Naunyn Schmiedebergs Arch Pharmacol. 2003 Mar;367(3):253-9. doi: 10.1007/s00210-003-0692-9. Epub 2003 Feb 19.
Several mono- and bisindole quaternary alkaloids isolated from the stem bark of Strychnos guianensis have recently been shown to be effective blockers of neuromuscular transmission in mice. In this study, we used a human clonal cell line (TE671) expressing muscle-type nicotinic acetylcholine receptors. The agonist carbamylcholine activated a receptor-mediated (86)Rb(+) efflux and this activation was antagonized by the indole alkaloids, the most active being bisindole bisquaternary compounds. The most effective antagonist, guiachrysine, had an IC(50) around 0.43 microM in the presence of 0.5 mM carbamylcholine, compared to 0.16 microM for d-tubocurarine, the most potent curarizing alkaloid. Guiaflavine and 5',6'-dehydroguiaflavine were slightly less effective. Monoindole compounds were 10 to 100 times less potent than bisindole alkaloids. Kinetic analysis showed that the inhibition of the carbamylcholine-dependent (86)Rb(+) efflux by guiaflavine was of mixed competitive and uncompetitive type. The competitive component (K(I)=0.21 microM) is presumably due to binding at the acetylcholine site, while the uncompetitive component (K'(I)=0.92 microM) may be due to open channel block.

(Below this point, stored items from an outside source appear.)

(** * Word search engine: the indexing pipeline and the exact-match query engine

    A shallow embedding of [scripts/preprocess.py] and [scripts/search.py].

    - Python [str] values are lists of code points ([pystr]).
    - Python objects that travel through [json.dump] / [json.load] are the
      values of [pyval]; floats are IEEE binary64 numbers ([PrimFloat.float]).
    - The [json] module is embedded as a printer ([encode], the pure-Python
      encoder run with [indent=2]) and a parser ([scan_once], the scanner and
      decoder); the two builtins it calls on floats, [float.__repr__] and
      [float(text)], are the fields of the class [FloatText].
    - Effects (console, files, log, annotated images, exceptions) are threaded
      through the monad [M]; what the operating system, LibreOffice, the OCR
      model and the imaging library answer is read from an [env].

    Interpreter resource limits (recursion depth, memory) are not modelled. *)

From Stdlib Require Import Ascii String.
From Stdlib Require Import List NArith ZArith Bool Lia.
From Stdlib Require Import Floats Uint63 DecimalN DecimalFacts.
Import ListNotations.

Set Warnings "-inexact-float".
Set Implicit Arguments.

Local Open Scope N_scope.
Local Open Scope list_scope.

(* ================================================================= *)
(** ** Python strings *)

Definition pystr := list N.

Definition ch (a : ascii) : N := N_of_ascii a.
Arguments ch a%_char.

(** An ASCII string literal of the source. *)
Definition str (s : string) : pystr := map N_of_ascii (list_ascii_of_string s).
Arguments str s%_string.

Fixpoint pystr_eqb (a b : pystr) : bool :=
  match a, b with
  | [], [] => true
  | x :: a', y :: b' => N.eqb x y && pystr_eqb a' b'
  | _, _ => false
  end.

Fixpoint drop_while (p : N -> bool) (s : pystr) : pystr :=
  match s with
  | [] => []
  | c :: r => if p c then drop_while p r else s
  end.

Fixpoint take_while (p : N -> bool) (s : pystr) : pystr :=
  match s with
  | [] => []
  | c :: r => if p c then c :: take_while p r else []
  end.

(** [str.isspace] on one code point (the interpreter's whitespace table). *)
Definition py_isspace (c : N) : bool :=
  ((9 <=? c) && (c <=? 13)) || ((28 <=? c) && (c <=? 32))
  || (c =? 133) || (c =? 160) || (c =? 5760)
  || ((8192 <=? c) && (c <=? 8202))
  || (c =? 8232) || (c =? 8233) || (c =? 8239) || (c =? 8287) || (c =? 12288).

(** [s.strip()] *)
Definition strip (s : pystr) : pystr :=
  rev (drop_while py_isspace (rev (drop_while py_isspace s))).

(** [s.lower()], on the ASCII letters; other code points are kept.  The
    source only tests the result against the ASCII suffixes ".pdf", ".jpg",
    ".jpeg" and ".png", none of whose letters is the lower case of a
    non-ASCII code point. *)
Definition lower_char (c : N) : N :=
  if (65 <=? c) && (c <=? 90) then c + 32 else c.
Definition lower (s : pystr) : pystr := map lower_char s.

Fixpoint startswith (s pre : pystr) {struct pre} : bool :=
  match pre, s with
  | [], _ => true
  | p :: pre', c :: s' => N.eqb c p && startswith s' pre'
  | _ :: _, [] => false
  end.

(** [s.endswith(suf)] *)
Definition endswith (s suf : pystr) : bool := startswith (rev s) (rev suf).

(** [s.replace(old, new)] for a non-empty [old]: occurrences are replaced
    from the left and do not overlap; [skip] counts the code points of an
    occurrence that are still to be passed over. *)
Fixpoint replace_from (old new : pystr) (skip : nat) (s : pystr) : pystr :=
  match s with
  | [] => []
  | c :: r =>
      match skip with
      | S k => replace_from old new k r
      | O =>
          if startswith s old
          then new ++ replace_from old new (length old - 1)%nat r
          else c :: replace_from old new 0 r
      end
  end.
Definition replace (s old new : pystr) : pystr := replace_from old new 0 s.

Definition SLASH : N := 47.

(** [os.path.basename(p)]: what follows the last slash. *)
Definition basename (p : pystr) : pystr :=
  rev (take_while (fun c => negb (c =? SLASH)) (rev p)).

(** [os.path.join(a, b)] *)
Definition path_join (a b : pystr) : pystr :=
  if startswith b [SLASH] then b
  else if orb (pystr_eqb a []) (endswith a [SLASH]) then a ++ b
  else a ++ SLASH :: b.

(** Decimal text of an integer, as [int.__repr__] and [str.format] print it. *)
Definition digit_char (d : N) : N := 48 + d.

Fixpoint uint_text (d : Decimal.uint) : pystr :=
  match d with
  | Decimal.Nil => []
  | Decimal.D0 r => digit_char 0 :: uint_text r
  | Decimal.D1 r => digit_char 1 :: uint_text r
  | Decimal.D2 r => digit_char 2 :: uint_text r
  | Decimal.D3 r => digit_char 3 :: uint_text r
  | Decimal.D4 r => digit_char 4 :: uint_text r
  | Decimal.D5 r => digit_char 5 :: uint_text r
  | Decimal.D6 r => digit_char 6 :: uint_text r
  | Decimal.D7 r => digit_char 7 :: uint_text r
  | Decimal.D8 r => digit_char 8 :: uint_text r
  | Decimal.D9 r => digit_char 9 :: uint_text r
  end.

Definition MINUS : N := 45.

Definition int_repr (z : Z) : pystr :=
  if (z <? 0)%Z then MINUS :: uint_text (N.to_uint (Z.abs_N z))
  else uint_text (N.to_uint (Z.abs_N z)).

(** [int(text)] on a text matched by the integer part of a JSON number. *)
Fixpoint text_uint (s : pystr) : Decimal.uint :=
  match s with
  | [] => Decimal.Nil
  | c :: r =>
      let t := text_uint r in
      if c =? 48 then Decimal.D0 t else if c =? 49 then Decimal.D1 t
      else if c =? 50 then Decimal.D2 t else if c =? 51 then Decimal.D3 t
      else if c =? 52 then Decimal.D4 t else if c =? 53 then Decimal.D5 t
      else if c =? 54 then Decimal.D6 t else if c =? 55 then Decimal.D7 t
      else if c =? 56 then Decimal.D8 t else Decimal.D9 t
  end.

Definition int_of_text (s : pystr) : Z :=
  match s with
  | c :: r => if c =? MINUS then Z.opp (Z.of_N (N.of_uint (text_uint r)))
              else Z.of_N (N.of_uint (text_uint s))
  | [] => 0%Z
  end.

(* ================================================================= *)
(** ** Python values, exceptions and the effect monad *)

Unset Elimination Schemes.
Inductive pyval : Type :=
| PNone
| PBool (b : bool)
| PInt (z : Z)
| PFloat (f : float)
| PStr (s : pystr)
| PList (l : list pyval)
| PDict (d : list (pystr * pyval)).
Set Elimination Schemes.

Inductive exn_class : Type :=
| FileNotFoundError | JSONDecodeError | EOFError | TypeError | KeyError
| IndexError | ValueError | OtherError.

(** An exception: its class and [str(e)]. *)
Record exn : Type := Exn { exn_cls : exn_class; exn_str : pystr }.

Inductive outcome (A : Type) : Type :=
| Done (a : A)
| Raised (e : exn).
Arguments Done {A} a.
Arguments Raised {A} e.

(* ================================================================= *)
(** ** The [json] module: encoder *)

(** [float.__repr__] and [float(text)], the two builtins the [json] module
    calls on floats. *)
Class FloatText : Type := {
  float_repr : float -> pystr;
  float_of_string : pystr -> float
}.

Definition QUOTE : N := 34.
Definition BACKSLASH : N := 92.

(** One lower-case hexadecimal digit, as ['{0:04x}'.format] prints it. *)
Definition hex_char (d : N) : N := if d <? 10 then 48 + d else 87 + d.

(** ['\\u{0:04x}'.format(n)] for [n < 0x10000]. *)
Definition u_escape (n : N) : pystr :=
  [BACKSLASH; 117; hex_char (n / 4096 mod 16); hex_char (n / 256 mod 16);
   hex_char (n / 16 mod 16); hex_char (n mod 16)].

(** The [replace] function of [py_encode_basestring_ascii], on one code
    point: the short escapes of [ESCAPE_DCT], a [\uXXXX] escape for the
    other code points outside [' '..'~'], a surrogate pair above the basic
    plane. *)
Definition escape_char (c : N) : pystr :=
  if c =? BACKSLASH then [BACKSLASH; BACKSLASH]
  else if c =? QUOTE then [BACKSLASH; QUOTE]
  else if c =? 8 then [BACKSLASH; 98]
  else if c =? 12 then [BACKSLASH; 102]
  else if c =? 10 then [BACKSLASH; 110]
  else if c =? 13 then [BACKSLASH; 114]
  else if c =? 9 then [BACKSLASH; 116]
  else if (32 <=? c) && (c <=? 126) then [c]
  else if c <? 65536 then u_escape c
  else
    let n := c - 65536 in
    u_escape (N.lor 55296 (N.land (N.shiftr n 10) 1023))
    ++ u_escape (N.lor 56320 (N.land n 1023)).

最近从圭亚那马钱子茎皮中分离出的几种单吲哚和双吲哚季铵生物碱已被证明是小鼠神经肌肉传递的有效阻滞剂。在本研究中,我们使用了表达肌肉型烟碱乙酰胆碱受体的人克隆细胞系(TE671)。激动剂氨甲酰胆碱激活了受体介导的(86)Rb(+)外流,这种激活被吲哚生物碱拮抗,其中最具活性的是双吲哚双季铵化合物。最有效的拮抗剂桂雅辛在存在0.5 mM氨甲酰胆碱的情况下IC(50)约为0.43 microM,而最有效的箭毒样生物碱d -筒箭毒碱的IC(50)为0.16 microM。桂黄酮和5',6'-脱氢桂黄酮的效果稍差。单吲哚化合物的效力比双吲哚生物碱低10至100倍。动力学分析表明,桂黄酮对氨甲酰胆碱依赖性(86)Rb(+)外流的抑制作用是混合竞争和非竞争类型。竞争成分(K(I)=0.21 microM)可能是由于在乙酰胆碱位点的结合,而非竞争成分(K'(I)=0.92 microM)可能是由于开放通道阻滞。